Every line in the records below with the string "they" needs to be copied out.
*** Opening RECORDS SUPPLIED ***
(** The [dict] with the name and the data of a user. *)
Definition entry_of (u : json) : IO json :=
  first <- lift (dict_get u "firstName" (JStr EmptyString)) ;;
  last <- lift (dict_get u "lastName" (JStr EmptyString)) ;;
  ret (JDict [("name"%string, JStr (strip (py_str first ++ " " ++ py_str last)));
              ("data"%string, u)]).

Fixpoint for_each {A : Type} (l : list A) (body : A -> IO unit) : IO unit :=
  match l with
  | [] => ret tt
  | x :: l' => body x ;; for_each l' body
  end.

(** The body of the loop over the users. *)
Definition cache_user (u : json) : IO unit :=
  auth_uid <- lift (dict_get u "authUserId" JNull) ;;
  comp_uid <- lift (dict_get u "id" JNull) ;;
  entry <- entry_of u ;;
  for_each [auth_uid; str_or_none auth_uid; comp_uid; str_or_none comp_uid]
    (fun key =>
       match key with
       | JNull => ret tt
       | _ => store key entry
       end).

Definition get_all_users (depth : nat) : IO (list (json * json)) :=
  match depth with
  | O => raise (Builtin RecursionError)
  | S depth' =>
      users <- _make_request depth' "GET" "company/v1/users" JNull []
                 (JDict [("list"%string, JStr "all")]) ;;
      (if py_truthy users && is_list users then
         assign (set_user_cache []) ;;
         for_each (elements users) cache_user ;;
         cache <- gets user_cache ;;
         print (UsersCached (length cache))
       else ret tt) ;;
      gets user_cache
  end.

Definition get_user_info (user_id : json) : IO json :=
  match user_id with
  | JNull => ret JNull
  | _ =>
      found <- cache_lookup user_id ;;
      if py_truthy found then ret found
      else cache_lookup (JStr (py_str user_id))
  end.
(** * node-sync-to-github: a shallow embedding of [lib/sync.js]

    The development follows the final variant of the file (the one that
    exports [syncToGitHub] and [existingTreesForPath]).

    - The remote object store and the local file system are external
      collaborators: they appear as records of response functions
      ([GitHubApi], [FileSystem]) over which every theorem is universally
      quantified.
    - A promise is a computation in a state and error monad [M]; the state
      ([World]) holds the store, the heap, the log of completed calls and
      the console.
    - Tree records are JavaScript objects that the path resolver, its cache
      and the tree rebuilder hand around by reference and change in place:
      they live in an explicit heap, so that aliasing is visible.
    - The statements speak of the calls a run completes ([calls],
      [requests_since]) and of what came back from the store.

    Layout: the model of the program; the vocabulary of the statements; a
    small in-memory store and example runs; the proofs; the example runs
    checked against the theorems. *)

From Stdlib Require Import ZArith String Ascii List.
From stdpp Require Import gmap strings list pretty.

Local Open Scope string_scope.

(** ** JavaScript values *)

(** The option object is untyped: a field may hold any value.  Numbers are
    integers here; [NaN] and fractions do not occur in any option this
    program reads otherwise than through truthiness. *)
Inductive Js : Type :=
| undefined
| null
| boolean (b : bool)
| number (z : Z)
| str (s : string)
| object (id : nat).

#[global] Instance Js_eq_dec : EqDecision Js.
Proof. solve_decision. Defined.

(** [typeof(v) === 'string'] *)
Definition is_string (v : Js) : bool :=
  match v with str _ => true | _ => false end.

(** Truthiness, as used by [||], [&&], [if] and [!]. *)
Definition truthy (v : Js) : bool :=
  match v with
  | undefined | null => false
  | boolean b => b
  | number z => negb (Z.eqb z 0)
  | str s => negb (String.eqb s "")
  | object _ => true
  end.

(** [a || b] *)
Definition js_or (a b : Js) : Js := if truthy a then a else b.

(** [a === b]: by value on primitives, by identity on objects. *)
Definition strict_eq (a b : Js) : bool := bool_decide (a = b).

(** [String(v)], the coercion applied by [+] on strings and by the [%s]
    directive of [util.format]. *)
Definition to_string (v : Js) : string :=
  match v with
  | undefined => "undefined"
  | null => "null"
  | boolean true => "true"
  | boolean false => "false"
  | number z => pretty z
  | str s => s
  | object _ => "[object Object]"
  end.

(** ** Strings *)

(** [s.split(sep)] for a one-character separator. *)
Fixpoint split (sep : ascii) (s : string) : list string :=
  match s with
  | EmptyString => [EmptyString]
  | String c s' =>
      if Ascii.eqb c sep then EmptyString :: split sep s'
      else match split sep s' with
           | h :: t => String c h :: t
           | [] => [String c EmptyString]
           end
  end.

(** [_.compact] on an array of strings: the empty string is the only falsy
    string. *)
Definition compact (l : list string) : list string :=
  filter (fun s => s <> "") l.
*** Closing RECORDS SUPPLIED ***
TASK ANSWER:
      collaborators: they appear as records of response functions
      they live in an explicit heap, so that aliasing is visible.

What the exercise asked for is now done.